(Data items)
Lemma smallTunnel_settled origin perm maxVein h :
  settled ty (trace (snd (smallTunnel orc origin perm maxVein (Some it)
                                      (initSt h)))).
Proof.
  apply (tunnel_settled
           (fun axis sgn _ =>
              bind (forEach (seqZ 0 (maxVein / 2))
                            (smallSlice orc origin perm (Some it) axis sgn) 0)
                   (fun _ => ret tt))).
  intros axis sgn _ s r s' Hc. unfold bind.
  destruct (forEach _ _ _ s) as [rl sl] eqn:El.
  apply (forEach_settled false) in El; [| |done].
  - destruct rl as [[[] ?]| |]; intros [= <- <-]; done.
  - intros d c s0 r0 s0' Hc0 E0. unfold smallSlice in E0.
    apply (forEach_settled true) in E0;
      [|intros; by eapply smallIter_settled|done].
    destruct r0 as [[[] ?]| |]; done.
Qed.

(** In [largeTunnel] a mismatch leaves the inner loop only; the next
    slice starts with the same mainhand and leaves at its first pass. *)
Lemma largeIter_clean perm maxBlocks axis center o v s r s' :
  clean ty (trace s) ->
  largeIter orc perm (Some it) maxBlocks axis center o v s = (r, s') ->
  match r with
  | Ok (Next, _) => clean ty (trace s')
  | Ok (Break, _) => clean ty (trace s') \/ armed ty s'
  | _ => settled ty (trace s')
  end.
Proof.
  intros Hc E. apply largeIter_step in E as (oc & HS & HR).
  pose proof (Step_clean _ _ _ _ HS Hc) as Hc'.
  destruct oc; cbn in HR.
  - subst r. by apply clean_settled.
  - subst r. by right.
  - by subst r.
  - destruct HR as [-> | ->]; [by apply clean_settled | by left].
  - destruct HR as [-> | [-> | [[-> _] | [-> _]]]]; try done;
      by apply clean_settled.
Qed.

Lemma largeIter_armed perm maxBlocks axis center o v s r s' :
  armed ty s ->
  largeIter orc perm (Some it) maxBlocks axis center o v s = (r, s') ->
  (r = Throw \/ r = Ok (Break, v)) /\ armed ty s'.
Proof.
  intros Ha E. apply largeIter_step in E as (oc & HS & HR).
  destruct (Step_armed _ _ _ _ HS Ha) as [[-> | ->] Ha']; cbn in HR; subst r;
    split; auto.
Qed.

Lemma largeSlice_settled origin perm maxBlocks axis sgn d w s r s' :
  clean ty (trace s) \/ armed ty s ->
  largeSlice orc origin perm (Some it) maxBlocks axis sgn d w s = (r, s') ->
  match r with
  | Ok (Next, _) => clean ty (trace s') \/ armed ty s'
  | _ => settled ty (trace s')
  end.
Proof.
  destruct w as [[c b] outward]. intros Hs. unfold largeSlice, bind.
  destruct (forEach _ _ _ s) as [ri si] eqn:Ei.
  assert (forall x, clean ty (trace x) \/ armed ty x -> settled ty (trace x))
    as Hboth.
  { intros x [H|H]; [by apply clean_settled | by apply armed_settled]. }
  destruct Hs as [Hc | Ha].
  - eapply (forEach_inv
              (fun _ _ s => clean ty (trace s))
              (fun r s' => match r with
                           | Ok (Next, _) => clean ty (trace s') \/ armed ty s'
                           | Ok (Break, _) => False
                           | _ => settled ty (trace s')
                           end)) in Ei; [ | | | exact Hc].
    + destruct ri as [[[] v]| |]; try done; try (intros [= <- <-]; done).
      destruct (negb (foundInSlice v)); intros [= <- <-]; auto.
    + intros o l v s0 r0 s0' HI E0.
      eapply largeIter_clean in E0; [|exact HI].
      destruct r0 as [[[] ?]| |]; done.
    + intros v s0 HI. by left.
  - eapply (forEach_inv
              (fun _ v s => v = mkLarge c b false /\ armed ty s)
              (fun r s' => match r with
                           | Ok (Next, v) => v = mkLarge c b false /\ armed ty s'
                           | Throw => settled ty (trace s')
                           | _ => False
                           end)) in Ei; [ | | | split; [reflexivity|exact Ha]].
    + destruct ri as [[[] v]| |]; try done; try (intros [= <- <-]; done).
      destruct Ei as [-> Ha']. cbn. intros [= <- <-]. by apply armed_settled.
    + intros o l v s0 r0 s0' [-> HI] E0.
      eapply largeIter_armed in E0 as [[-> | ->] Ha']; [ | |exact HI].
      * by apply armed_settled.
      * done.
    + intros v s0 HI. done.
Qed.

Lemma largeTunnel_settled origin perm maxVein h :
  settled ty (trace (snd (largeTunnel orc origin perm maxVein (Some it)
                                      (initSt h)))).
Proof.
  apply (tunnel_settled
           (fun axis sgn h0 =>
              bind (forEach (largeDepths orc perm h0 axis origin (maxVein / 4))
                            (largeSlice orc origin perm (Some it) (maxVein * 2)
                                        axis sgn)
                            (0, 0, true))
                   (fun _ => ret tt))).
  intros axis sgn h0 s r s' Hc. unfold bind.
  destruct (forEach _ _ _ s) as [rl sl] eqn:El.
  eapply (forEach_inv
            (fun _ _ s => clean ty (trace s) \/ armed ty s)
            (fun _ s => settled ty (trace s))) in El; [ | | | by left].
  - destruct rl as [[[] ?]| |]; intros [= <- <-]; done.
  - intros d l w s0 r0 s0' HI E0.
    eapply largeSlice_settled in E0; [|exact HI].
    destruct r0 as [[[] ?]| |]; try done.
  - intros w s0 [H|H]; [by apply clean_settled | by apply armed_settled].
Qed.

End ToolCheck.

Lemma handler_settled (orc : Oracle) (sh : Shape) (origin : Pos)
    (brokenBlock : string) (maxVein : Z) (it : Tool) (h : Host) :
  settled (toolType it)
    (trace (snd (veinHandler orc sh origin brokenBlock maxVein (Some it)
                             (initSt h)))).
Proof.
  destruct sh; cbn [veinHandler].
  - apply floodFill_settled.
  - apply floodFill_settled.
  - apply floodFill_settled.
  - apply largeTunnel_settled.
  - apply smallTunnel_settled.
  - apply lineTunnel_settled.
Qed.

(** *** From a state in which the mainhand differs *)

Lemma onlyChecks_refl s : onlyChecks s s.
Proof. repeat split. exists []. by rewrite app_nil_r. Qed.

Lemma onlyChecks_trans s1 s2 s3 :
  onlyChecks s1 s2 -> onlyChecks s2 s3 -> onlyChecks s1 s3.
Proof.
  intros (Hh1 & Hl1 & t1 & E1 & H1) (Hh2 & Hl2 & t2 & E2 & H2).
  split; [congruence|]. split; [congruence|].
  exists (t1 ++ t2). rewrite E2, E1, <- app_assoc. split; [done|].
  rewrite forallb_app. by rewrite H1, H2.
Qed.

Section Mismatch.
Variable orc : Oracle.
Variable it : Tool.
#[local] Abbreviation differs s := (mainhand (host s) <> Some (toolType it)).

Lemma onlyChecks_differs s s' : onlyChecks s s' -> differs s -> differs s'.
Proof. intros (Hh & _) H. by rewrite Hh. Qed.

(** A pass that starts while the mainhand differs ends at its tool
    check: the read throws, or it finds the other type and the pass
    leaves by [stop]. *)
Lemma checked_mismatch {V} (stop : Flow) (v : V) (rest : M (Flow * V)) s r s' :
  differs s ->
  checked orc (Some it) stop v rest s = (r, s') ->
  onlyChecks s s' /\ (r = Throw \/ r = Ok (stop, v)).
Proof.
  intros Hd. unfold checked, bind.
  destruct (toolChanged_cases orc (Some it) s)
    as [[[=] _] | [(it' & s1 & [= <-] & -> & Hs) | (it' & s1 & [= <-] & -> & Hr)]].
  - intros [= <- <-]. split; [|by left].
    destruct Hs as (Et & El & Eh). repeat split; try done.
    exists []. by rewrite app_nil_r.
  - rewrite bool_decide_eq_false_2 by done. cbn. intros [= <- <-].
    split; [|by right].
    destruct Hr as (Et & El & Eh). repeat split; try done.
    by exists [EvGetEquipment (mainhand (host s))].
Qed.

(** A loop over a list whose passes only check the tool. *)
Lemma forEach_onlyChecks {X V} (body : X -> V -> M (Flow * V)) :
  (forall a v s r s', differs s -> body a v s = (r, s') -> onlyChecks s s') ->
  forall l v s r s', differs s -> forEach l body v s = (r, s') ->
                     onlyChecks s s'.
Proof.
  intros Hb l. induction l as [|a l IH]; intros v s r s' Hd; cbn.
  - intros [= <- <-]. apply onlyChecks_refl.
  - unfold bind. destruct (body a v s) as [rb sb] eqn:Eb.
    pose proof (Hb _ _ _ _ _ Hd Eb) as Hc.
    destruct rb as [[[] v']| |]; try (by intros [= <- <-]).
    intros E. eapply onlyChecks_trans; [exact Hc|].
    eapply IH; [|exact E]. by eapply onlyChecks_differs.
Qed.

Lemma floodLoop_onlyChecks eligibleType maxVein fuel : forall v s r s',
  differs s ->
  floodLoop orc fuel eligibleType (Some it) maxVein v s = (r, s') ->
  onlyChecks s s'.
Proof.
  induction fuel as [|fuel IH]; intros v s r s' Hd.
  - rewrite floodLoop_0.
    destruct (_ && _); intros [= <- <-]; apply onlyChecks_refl.
  - rewrite floodLoop_S. destruct (_ && _).
    2:{ intros [= <- <-]. apply onlyChecks_refl. }
    unfold bind.
    destruct (floodIter orc eligibleType (Some it) v s) as [ri si] eqn:Ei.
    apply checked_mismatch in Ei as [Hc Hr]; [|done].
    destruct Hr as [-> | ->]; by intros [= <- <-].
Qed.

Lemma lineLoop_onlyChecks origin perm axis sgn l cont s r s' :
  differs s ->
  forEach l (lineIter orc origin perm (Some it) axis sgn) cont s = (r, s') ->
  onlyChecks s s'.
Proof.
  apply forEach_onlyChecks. intros d c s0 r0 s0' Hd E.
  by apply checked_mismatch in E as [Hc _].
Qed.

Lemma smallInner_onlyChecks perm base l cont s r s' :
  differs s ->
  forEach l (smallIter orc perm (Some it) base) cont s = (r, s') ->
  onlyChecks s s'.
Proof.
  apply forEach_onlyChecks. intros d c s0 r0 s0' Hd E.
  by apply checked_mismatch in E as [Hc _].
Qed.

Lemma smallLoop_onlyChecks origin perm axis sgn l cont s r s' :
  differs s ->
  forEach l (smallSlice orc origin perm (Some it) axis sgn) cont s = (r, s') ->
  onlyChecks s s'.
Proof.
  apply forEach_onlyChecks. intros d c s0 r0 s0' Hd E.
  by eapply smallInner_onlyChecks.
Qed.

Lemma largeInner_onlyChecks perm maxBlocks axis center l v s r s' :
  differs s ->
  forEach l (largeIter orc perm (Some it) maxBlocks axis center) v s = (r, s') ->
  onlyChecks s s'.
Proof.
  apply forEach_onlyChecks. intros d c s0 r0 s0' Hd E.
  by apply checked_mismatch in E as [Hc _].
Qed.

Lemma largeLoop_onlyChecks origin perm maxBlocks axis sgn l w s r s' :
  differs s ->
  forEach l (largeSlice orc origin perm (Some it) maxBlocks axis sgn) w s
  = (r, s') ->
  onlyChecks s s'.
Proof.
  apply forEach_onlyChecks. intros d [[c b] outward] s0 r0 s0' Hd.
  unfold largeSlice, bind.
  destruct (forEach _ _ _ s0) as [ri si] eqn:Ei.
  apply largeInner_onlyChecks in Ei; [|done].
  destruct ri as [[[] v]| |]; try (by intros [= <- <-]);
    destruct (negb _); by intros [= <- <-].
Qed.

End Mismatch.

(** C4 (amended). In a run of any handler started with a tool, no block
    is handed to [breakBlock] after a tool check (the read of the
    mainhand that opens every pass) that found another type, or
    nothing, in the mainhand. And from any state in which the mainhand
    holds another type, or nothing, the loops of the handlers, taken up
    at any pass and with any value of their variables, do nothing but
    tool checks: they break no block and leave the host and the loot as
    they are. *)
Theorem no_break_after_tool_mismatch (orc : Oracle) (it : Tool) :
  (forall sh origin brokenBlock maxVein h t1 seen t2,
     trace (snd (veinHandler orc sh origin brokenBlock maxVein (Some it)
                             (initSt h)))
     = t1 ++ EvGetEquipment seen :: t2 ->
     seen <> Some (toolType it) ->
     blocksBroken t2 = 0)
  /\ (forall s,
        mainhand (host s) <> Some (toolType it) ->
        (forall fuel eligibleType maxVein v,
           onlyChecks s (snd (floodLoop orc fuel eligibleType (Some it)
                                        maxVein v s)))
        /\ (forall origin perm axis stepSign depths cont,
              onlyChecks s
                (snd (forEach depths
                              (lineIter orc origin perm (Some it) axis stepSign)
                              cont s)))
        /\ (forall origin perm axis stepSign depths cont,
              onlyChecks s
                (snd (forEach depths
                              (smallSlice orc origin perm (Some it) axis
                                          stepSign)
                              cont s)))
        /\ (forall perm base offsets cont,
              onlyChecks s
                (snd (forEach offsets (smallIter orc perm (Some it) base)
                              cont s)))
        /\ (forall origin perm maxBlocks axis stepSign depths w,
              onlyChecks s
                (snd (forEach depths
                              (largeSlice orc origin perm (Some it) maxBlocks
                                          axis stepSign)
                              w s)))
        /\ (forall perm maxBlocks axis sliceCenter cells v,
              onlyChecks s
                (snd (forEach cells
                              (largeIter orc perm (Some it) maxBlocks axis
                                         sliceCenter)
                              v s)))).
Proof.
  split.
  - intros sh origin brokenBlock maxVein h t1 seen t2 E Hm.
    exact (handler_settled orc sh origin brokenBlock maxVein it h _ _ _ E Hm).
  - intros s Hd. split; [|split; [|split; [|split; [|split]]]]; intros.
    + destruct (floodLoop _ _ _ _ _ _ s) as [r s'] eqn:E.
      by eapply floodLoop_onlyChecks.
    + destruct (forEach _ _ _ s) as [r s'] eqn:E.
      by eapply lineLoop_onlyChecks.
    + destruct (forEach _ _ _ s) as [r s'] eqn:E.
      by eapply smallLoop_onlyChecks.
    + destruct (forEach _ _ _ s) as [r s'] eqn:E.
      by eapply smallInner_onlyChecks.
    + destruct (forEach _ _ _ s) as [r s'] eqn:E.
      by eapply largeLoop_onlyChecks.
    + destruct (forEach _ _ _ s) as [r s'] eqn:E.
      by eapply largeInner_onlyChecks.
Qed.

(** ** Emission of the loot *)

(** *** The body of a handler spawns nothing *)

Lemma side_is_body e : sideEvent e = true -> bodyEvent e = true.
Proof. by destruct e. Qed.

Lemma extends_same s s' : same s s' -> extends bodyEvent s s'.
Proof.
  intros (Et & El & _). exists []. rewrite app_nil_r. by rewrite El.
Qed.

Lemma extends_read s s' : readEquipment s s' -> extends bodyEvent s s'.
Proof. intros (Et & El & _). eexists [_]. rewrite Et, El. done. Qed.

Lemma extends_passed item s s' : passed item s s' -> extends bodyEvent s s'.
Proof.
  destruct item; cbn.
  - intros [_ H]. by apply extends_read.
  - intros ->. apply extends_refl.
Qed.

*What is expected*
Transcribe the lines above between the line holding "settled (toolType it)" and the line holding "intros (Hh1 &", inclusive, exactly as they stand and with nothing added.

*Solution for this exercise*
  settled (toolType it)
    (trace (snd (veinHandler orc sh origin brokenBlock maxVein (Some it)
                             (initSt h)))).
Proof.
  destruct sh; cbn [veinHandler].
  - apply floodFill_settled.
  - apply floodFill_settled.
  - apply floodFill_settled.
  - apply largeTunnel_settled.
  - apply smallTunnel_settled.
  - apply lineTunnel_settled.
Qed.

(** *** From a state in which the mainhand differs *)

Lemma onlyChecks_refl s : onlyChecks s s.
Proof. repeat split. exists []. by rewrite app_nil_r. Qed.

Lemma onlyChecks_trans s1 s2 s3 :
  onlyChecks s1 s2 -> onlyChecks s2 s3 -> onlyChecks s1 s3.
Proof.
  intros (Hh1 & Hl1 & t1 & E1 & H1) (Hh2 & Hl2 & t2 & E2 & H2).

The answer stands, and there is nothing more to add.